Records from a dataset
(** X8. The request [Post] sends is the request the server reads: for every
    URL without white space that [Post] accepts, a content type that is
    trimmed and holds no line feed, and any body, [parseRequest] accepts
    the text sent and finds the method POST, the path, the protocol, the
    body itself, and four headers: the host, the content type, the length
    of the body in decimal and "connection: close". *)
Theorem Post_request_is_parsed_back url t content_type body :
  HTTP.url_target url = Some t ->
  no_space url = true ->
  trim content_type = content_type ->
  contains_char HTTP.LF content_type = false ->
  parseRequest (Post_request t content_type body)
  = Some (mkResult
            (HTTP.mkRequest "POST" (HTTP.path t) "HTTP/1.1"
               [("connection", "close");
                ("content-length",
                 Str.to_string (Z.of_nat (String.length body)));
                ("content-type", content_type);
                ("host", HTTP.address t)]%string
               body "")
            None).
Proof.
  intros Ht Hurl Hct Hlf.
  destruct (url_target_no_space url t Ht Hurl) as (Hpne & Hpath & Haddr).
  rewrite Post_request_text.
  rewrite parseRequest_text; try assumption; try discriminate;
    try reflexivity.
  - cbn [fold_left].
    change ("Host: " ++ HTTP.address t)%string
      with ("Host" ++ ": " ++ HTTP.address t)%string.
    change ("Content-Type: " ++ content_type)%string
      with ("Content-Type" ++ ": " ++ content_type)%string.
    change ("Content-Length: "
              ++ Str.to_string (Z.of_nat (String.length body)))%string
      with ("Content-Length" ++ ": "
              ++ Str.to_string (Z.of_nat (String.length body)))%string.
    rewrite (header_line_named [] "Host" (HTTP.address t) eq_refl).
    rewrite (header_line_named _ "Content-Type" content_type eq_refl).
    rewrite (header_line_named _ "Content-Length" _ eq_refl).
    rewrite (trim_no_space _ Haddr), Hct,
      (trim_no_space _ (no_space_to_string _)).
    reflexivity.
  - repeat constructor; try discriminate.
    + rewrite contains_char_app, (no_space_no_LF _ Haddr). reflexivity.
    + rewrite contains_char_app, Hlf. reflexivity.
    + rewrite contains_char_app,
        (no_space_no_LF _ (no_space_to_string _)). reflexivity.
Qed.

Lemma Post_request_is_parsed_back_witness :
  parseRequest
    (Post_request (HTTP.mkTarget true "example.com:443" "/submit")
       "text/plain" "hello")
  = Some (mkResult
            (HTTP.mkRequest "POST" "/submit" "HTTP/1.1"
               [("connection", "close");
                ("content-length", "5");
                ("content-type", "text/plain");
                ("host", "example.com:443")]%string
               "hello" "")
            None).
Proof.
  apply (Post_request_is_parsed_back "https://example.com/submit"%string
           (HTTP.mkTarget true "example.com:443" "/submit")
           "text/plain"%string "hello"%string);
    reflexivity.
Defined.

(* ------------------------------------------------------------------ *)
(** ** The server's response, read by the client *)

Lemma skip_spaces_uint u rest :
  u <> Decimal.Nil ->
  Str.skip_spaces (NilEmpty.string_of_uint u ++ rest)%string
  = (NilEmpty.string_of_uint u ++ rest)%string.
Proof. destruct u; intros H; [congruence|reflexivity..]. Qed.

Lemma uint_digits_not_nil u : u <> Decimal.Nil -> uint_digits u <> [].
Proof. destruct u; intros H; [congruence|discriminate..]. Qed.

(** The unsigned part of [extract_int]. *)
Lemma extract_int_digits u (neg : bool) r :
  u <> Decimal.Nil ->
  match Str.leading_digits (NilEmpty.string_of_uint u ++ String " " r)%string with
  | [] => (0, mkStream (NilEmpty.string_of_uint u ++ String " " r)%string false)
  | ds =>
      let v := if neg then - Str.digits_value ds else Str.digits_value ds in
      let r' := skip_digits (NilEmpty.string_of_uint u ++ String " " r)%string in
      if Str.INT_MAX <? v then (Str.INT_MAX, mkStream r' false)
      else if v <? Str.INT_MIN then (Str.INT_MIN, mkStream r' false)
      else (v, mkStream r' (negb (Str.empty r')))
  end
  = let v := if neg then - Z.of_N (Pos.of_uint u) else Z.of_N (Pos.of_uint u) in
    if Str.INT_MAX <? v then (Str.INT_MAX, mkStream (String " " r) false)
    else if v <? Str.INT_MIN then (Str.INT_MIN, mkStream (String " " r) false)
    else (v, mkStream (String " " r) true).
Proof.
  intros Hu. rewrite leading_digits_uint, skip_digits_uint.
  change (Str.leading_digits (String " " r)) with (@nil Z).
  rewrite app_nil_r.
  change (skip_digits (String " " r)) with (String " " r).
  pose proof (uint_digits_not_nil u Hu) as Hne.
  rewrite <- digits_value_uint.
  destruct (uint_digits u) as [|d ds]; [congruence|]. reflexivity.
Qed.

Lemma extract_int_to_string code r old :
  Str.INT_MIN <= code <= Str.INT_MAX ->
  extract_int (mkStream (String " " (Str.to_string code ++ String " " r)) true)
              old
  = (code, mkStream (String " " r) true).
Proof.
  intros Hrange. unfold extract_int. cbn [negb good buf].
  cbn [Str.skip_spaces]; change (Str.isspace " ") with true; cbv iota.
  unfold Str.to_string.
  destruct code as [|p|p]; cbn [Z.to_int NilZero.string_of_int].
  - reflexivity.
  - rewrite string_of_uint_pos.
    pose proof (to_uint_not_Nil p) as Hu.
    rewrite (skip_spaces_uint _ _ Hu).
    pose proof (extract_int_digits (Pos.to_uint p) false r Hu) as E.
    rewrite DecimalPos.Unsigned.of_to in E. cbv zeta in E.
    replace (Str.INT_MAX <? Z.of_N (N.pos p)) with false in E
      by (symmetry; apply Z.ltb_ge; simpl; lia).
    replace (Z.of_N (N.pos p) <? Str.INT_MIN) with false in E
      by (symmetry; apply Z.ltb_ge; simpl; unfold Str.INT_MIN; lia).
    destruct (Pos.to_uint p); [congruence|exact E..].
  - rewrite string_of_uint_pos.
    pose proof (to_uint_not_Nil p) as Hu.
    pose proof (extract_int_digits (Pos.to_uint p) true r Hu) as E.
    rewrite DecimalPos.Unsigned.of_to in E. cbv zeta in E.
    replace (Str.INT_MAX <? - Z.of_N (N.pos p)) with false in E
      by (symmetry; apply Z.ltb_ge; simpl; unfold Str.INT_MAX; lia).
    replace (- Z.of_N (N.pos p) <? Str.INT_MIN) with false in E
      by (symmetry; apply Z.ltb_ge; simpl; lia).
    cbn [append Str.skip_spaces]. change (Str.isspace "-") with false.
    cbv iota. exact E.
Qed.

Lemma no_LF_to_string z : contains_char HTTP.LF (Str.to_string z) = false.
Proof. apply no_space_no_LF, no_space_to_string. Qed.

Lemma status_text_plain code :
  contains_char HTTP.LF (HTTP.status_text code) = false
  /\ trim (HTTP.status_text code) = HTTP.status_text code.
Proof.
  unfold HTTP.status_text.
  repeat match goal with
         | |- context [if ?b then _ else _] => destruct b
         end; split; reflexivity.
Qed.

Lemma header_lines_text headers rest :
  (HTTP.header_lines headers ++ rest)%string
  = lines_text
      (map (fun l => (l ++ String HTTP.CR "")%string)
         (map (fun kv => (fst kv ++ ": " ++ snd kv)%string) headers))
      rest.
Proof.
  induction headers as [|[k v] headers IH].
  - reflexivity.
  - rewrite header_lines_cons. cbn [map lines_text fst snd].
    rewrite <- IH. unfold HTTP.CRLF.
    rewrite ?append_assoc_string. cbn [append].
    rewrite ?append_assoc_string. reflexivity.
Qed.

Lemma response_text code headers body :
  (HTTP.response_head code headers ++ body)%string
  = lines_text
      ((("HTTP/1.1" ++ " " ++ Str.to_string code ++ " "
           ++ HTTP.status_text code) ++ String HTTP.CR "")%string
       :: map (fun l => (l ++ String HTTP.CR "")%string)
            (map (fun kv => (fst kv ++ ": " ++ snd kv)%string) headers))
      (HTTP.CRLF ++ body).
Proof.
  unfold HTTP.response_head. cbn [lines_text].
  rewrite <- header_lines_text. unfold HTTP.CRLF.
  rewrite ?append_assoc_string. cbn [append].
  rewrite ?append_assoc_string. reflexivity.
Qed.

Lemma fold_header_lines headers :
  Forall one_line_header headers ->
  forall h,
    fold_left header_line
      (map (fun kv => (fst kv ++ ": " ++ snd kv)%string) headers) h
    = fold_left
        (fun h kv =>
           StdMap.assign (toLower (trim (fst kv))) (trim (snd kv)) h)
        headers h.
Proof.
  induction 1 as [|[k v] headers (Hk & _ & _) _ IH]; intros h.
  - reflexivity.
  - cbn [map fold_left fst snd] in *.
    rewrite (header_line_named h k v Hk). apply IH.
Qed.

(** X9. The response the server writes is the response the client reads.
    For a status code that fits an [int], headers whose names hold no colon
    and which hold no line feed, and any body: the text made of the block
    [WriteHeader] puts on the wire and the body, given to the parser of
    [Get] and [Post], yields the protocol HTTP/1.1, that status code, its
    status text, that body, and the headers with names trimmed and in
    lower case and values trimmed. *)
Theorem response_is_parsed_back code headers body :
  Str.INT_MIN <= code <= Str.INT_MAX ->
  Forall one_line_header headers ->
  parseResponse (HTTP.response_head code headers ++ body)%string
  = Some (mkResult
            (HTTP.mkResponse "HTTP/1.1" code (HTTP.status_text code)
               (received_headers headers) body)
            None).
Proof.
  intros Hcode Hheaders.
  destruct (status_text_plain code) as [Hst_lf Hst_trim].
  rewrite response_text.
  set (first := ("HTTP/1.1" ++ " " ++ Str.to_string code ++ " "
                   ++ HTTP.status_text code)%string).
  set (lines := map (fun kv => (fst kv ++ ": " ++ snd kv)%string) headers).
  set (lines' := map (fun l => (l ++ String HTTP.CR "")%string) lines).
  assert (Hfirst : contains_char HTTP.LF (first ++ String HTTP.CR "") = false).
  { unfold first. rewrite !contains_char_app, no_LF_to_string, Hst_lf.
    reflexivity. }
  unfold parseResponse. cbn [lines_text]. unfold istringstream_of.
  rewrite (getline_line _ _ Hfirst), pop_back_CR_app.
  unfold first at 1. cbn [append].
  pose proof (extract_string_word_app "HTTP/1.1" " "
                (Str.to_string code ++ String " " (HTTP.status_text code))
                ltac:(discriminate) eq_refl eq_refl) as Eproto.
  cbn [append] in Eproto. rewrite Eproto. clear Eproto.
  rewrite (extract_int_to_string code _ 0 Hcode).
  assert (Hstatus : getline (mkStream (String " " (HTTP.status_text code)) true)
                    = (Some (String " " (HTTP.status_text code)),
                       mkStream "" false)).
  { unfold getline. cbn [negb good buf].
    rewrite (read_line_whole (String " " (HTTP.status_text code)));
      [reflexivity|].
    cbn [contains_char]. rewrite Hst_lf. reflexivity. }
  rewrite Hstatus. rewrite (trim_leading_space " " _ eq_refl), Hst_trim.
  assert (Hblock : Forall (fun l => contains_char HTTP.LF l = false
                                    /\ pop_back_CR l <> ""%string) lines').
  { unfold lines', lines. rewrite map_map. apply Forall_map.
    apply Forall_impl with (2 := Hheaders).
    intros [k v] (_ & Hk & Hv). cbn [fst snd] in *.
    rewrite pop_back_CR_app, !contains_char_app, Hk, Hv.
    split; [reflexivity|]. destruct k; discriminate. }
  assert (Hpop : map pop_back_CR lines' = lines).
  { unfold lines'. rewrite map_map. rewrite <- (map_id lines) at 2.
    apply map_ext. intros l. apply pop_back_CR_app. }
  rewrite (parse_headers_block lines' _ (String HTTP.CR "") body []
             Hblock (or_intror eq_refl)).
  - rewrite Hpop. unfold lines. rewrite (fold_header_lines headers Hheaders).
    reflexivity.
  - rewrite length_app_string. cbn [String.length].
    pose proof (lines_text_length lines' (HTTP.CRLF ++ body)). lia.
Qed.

==

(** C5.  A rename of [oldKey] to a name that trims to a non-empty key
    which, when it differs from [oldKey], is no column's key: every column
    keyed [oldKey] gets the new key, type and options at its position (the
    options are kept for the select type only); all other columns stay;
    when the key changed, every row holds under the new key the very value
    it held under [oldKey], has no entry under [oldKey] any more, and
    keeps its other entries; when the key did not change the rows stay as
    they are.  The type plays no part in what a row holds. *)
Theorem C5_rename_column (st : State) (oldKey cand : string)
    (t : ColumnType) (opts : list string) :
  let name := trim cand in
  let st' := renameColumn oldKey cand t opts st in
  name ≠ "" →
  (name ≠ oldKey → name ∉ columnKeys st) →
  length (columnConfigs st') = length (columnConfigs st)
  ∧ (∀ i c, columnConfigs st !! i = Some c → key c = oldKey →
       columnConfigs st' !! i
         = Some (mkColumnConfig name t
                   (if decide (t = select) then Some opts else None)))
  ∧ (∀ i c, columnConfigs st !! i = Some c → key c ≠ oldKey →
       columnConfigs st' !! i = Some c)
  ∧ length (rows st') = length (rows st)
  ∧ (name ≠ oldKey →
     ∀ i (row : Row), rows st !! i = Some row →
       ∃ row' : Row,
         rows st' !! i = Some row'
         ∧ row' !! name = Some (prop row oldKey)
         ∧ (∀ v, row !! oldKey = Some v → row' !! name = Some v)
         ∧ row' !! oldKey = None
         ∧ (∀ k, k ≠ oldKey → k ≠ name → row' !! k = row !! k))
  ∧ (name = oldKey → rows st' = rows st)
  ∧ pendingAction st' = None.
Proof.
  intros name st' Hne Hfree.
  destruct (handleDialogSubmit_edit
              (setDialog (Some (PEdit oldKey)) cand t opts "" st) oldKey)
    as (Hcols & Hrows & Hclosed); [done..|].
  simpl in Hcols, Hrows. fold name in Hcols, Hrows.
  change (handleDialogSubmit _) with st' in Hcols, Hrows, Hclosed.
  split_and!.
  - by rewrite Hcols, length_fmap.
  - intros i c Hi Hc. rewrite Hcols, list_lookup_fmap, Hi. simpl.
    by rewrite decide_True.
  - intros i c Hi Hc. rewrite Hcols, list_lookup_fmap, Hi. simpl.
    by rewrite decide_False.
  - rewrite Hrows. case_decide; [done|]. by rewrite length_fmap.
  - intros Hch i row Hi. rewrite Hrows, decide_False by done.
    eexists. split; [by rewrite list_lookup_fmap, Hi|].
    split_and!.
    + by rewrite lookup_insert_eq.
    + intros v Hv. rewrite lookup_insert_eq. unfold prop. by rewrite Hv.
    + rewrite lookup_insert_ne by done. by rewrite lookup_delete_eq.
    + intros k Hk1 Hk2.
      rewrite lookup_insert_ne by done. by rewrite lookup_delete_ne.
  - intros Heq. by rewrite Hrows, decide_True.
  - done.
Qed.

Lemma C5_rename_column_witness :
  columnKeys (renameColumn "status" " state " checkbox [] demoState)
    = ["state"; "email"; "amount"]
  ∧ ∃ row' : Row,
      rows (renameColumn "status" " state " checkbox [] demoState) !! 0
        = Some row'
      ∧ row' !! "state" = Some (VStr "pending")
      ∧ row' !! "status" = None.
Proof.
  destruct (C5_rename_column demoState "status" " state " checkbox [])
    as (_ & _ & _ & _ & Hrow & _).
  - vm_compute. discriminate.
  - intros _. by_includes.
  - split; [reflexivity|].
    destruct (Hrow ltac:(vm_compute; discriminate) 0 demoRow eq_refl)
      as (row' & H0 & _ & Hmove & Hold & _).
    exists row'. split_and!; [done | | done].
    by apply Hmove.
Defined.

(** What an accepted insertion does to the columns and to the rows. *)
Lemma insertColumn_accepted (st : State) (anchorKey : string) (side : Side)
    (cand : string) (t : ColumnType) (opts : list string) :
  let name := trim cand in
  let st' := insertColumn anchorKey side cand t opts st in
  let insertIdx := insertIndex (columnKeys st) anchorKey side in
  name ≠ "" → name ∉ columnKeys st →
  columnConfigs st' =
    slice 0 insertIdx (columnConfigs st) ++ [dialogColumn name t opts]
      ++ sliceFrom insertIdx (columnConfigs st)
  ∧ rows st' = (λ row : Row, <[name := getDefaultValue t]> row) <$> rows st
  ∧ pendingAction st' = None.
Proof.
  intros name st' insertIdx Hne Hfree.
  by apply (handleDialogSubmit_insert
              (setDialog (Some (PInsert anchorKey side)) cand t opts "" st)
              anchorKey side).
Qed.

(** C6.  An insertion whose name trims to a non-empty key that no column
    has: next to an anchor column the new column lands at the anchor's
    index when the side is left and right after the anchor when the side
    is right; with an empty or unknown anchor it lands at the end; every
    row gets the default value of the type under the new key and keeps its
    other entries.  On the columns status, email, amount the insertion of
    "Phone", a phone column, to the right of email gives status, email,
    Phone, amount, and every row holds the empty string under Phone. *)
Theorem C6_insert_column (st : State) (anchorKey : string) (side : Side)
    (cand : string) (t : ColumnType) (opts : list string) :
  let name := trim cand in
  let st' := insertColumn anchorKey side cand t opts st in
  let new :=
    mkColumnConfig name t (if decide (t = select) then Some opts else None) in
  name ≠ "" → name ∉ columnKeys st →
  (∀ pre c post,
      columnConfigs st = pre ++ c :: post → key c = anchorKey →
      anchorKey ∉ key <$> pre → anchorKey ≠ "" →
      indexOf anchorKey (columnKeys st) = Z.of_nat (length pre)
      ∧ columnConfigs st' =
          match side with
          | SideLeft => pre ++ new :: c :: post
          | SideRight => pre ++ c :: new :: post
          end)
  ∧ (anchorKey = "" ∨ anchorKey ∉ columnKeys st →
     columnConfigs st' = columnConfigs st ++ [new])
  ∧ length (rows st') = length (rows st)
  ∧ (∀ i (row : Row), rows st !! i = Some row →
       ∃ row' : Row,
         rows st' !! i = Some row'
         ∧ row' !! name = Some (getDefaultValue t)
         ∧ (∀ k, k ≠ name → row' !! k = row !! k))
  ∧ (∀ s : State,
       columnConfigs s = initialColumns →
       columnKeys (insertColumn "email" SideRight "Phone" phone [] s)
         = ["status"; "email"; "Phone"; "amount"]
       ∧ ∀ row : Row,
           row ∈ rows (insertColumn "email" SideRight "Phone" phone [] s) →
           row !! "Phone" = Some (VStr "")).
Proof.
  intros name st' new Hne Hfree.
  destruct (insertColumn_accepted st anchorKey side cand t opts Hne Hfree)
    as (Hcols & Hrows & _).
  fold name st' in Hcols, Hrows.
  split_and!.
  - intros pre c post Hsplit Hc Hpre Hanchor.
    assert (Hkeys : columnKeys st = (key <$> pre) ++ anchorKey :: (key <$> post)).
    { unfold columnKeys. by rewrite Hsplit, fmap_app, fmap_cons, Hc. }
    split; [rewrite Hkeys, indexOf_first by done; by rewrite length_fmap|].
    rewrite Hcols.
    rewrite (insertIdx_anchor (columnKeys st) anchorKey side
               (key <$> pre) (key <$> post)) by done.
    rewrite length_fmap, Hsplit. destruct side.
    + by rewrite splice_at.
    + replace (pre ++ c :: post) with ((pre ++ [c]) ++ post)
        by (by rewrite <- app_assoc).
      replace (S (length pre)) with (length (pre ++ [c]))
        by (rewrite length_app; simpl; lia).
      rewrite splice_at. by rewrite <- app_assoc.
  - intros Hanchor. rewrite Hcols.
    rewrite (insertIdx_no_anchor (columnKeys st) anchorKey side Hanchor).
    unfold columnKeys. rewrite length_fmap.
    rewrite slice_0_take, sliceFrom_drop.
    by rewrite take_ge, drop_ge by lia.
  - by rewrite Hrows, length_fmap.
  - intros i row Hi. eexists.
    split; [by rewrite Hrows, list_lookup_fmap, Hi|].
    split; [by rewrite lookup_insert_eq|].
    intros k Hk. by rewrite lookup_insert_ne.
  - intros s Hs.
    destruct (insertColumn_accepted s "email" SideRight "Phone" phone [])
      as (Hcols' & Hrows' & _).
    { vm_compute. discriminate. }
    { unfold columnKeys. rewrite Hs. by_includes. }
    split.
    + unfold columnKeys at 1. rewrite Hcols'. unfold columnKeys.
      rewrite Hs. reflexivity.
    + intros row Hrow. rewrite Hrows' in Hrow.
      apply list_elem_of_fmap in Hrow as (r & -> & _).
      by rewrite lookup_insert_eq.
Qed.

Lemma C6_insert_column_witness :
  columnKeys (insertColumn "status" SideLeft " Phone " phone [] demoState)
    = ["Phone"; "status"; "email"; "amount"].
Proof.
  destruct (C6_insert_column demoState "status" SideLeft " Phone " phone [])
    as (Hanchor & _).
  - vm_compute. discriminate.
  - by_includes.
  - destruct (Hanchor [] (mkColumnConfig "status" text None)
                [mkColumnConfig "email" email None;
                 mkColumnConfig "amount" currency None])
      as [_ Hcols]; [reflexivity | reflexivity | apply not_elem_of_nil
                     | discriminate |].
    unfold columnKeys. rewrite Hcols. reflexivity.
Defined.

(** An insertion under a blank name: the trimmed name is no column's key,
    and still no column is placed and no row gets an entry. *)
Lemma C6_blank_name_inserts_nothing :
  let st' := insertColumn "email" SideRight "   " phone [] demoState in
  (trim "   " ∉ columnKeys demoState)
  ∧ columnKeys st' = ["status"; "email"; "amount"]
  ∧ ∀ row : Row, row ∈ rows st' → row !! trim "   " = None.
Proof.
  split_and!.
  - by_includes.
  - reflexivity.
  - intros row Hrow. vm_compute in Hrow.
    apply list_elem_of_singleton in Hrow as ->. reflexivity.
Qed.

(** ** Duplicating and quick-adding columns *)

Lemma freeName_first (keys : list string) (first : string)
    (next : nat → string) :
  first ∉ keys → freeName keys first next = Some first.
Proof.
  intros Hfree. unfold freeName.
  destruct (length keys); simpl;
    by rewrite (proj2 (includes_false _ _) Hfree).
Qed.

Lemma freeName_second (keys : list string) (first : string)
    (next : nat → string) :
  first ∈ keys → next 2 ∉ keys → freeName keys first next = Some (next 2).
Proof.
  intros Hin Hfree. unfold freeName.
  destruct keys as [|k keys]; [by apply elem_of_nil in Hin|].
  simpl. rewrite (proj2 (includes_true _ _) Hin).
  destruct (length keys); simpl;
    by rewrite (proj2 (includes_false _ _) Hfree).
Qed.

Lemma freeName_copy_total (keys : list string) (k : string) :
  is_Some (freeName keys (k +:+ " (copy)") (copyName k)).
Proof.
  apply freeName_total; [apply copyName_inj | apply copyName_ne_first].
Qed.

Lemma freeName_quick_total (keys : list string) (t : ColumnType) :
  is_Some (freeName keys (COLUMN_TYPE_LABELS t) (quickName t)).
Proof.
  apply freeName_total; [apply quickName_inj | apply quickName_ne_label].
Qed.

## Your assignment
In the records above, find each line with the string "prop" and list it.

## Written solution
         ∧ row' !! name = Some (prop row oldKey)
    + intros v Hv. rewrite lookup_insert_eq. unfold prop. by rewrite Hv.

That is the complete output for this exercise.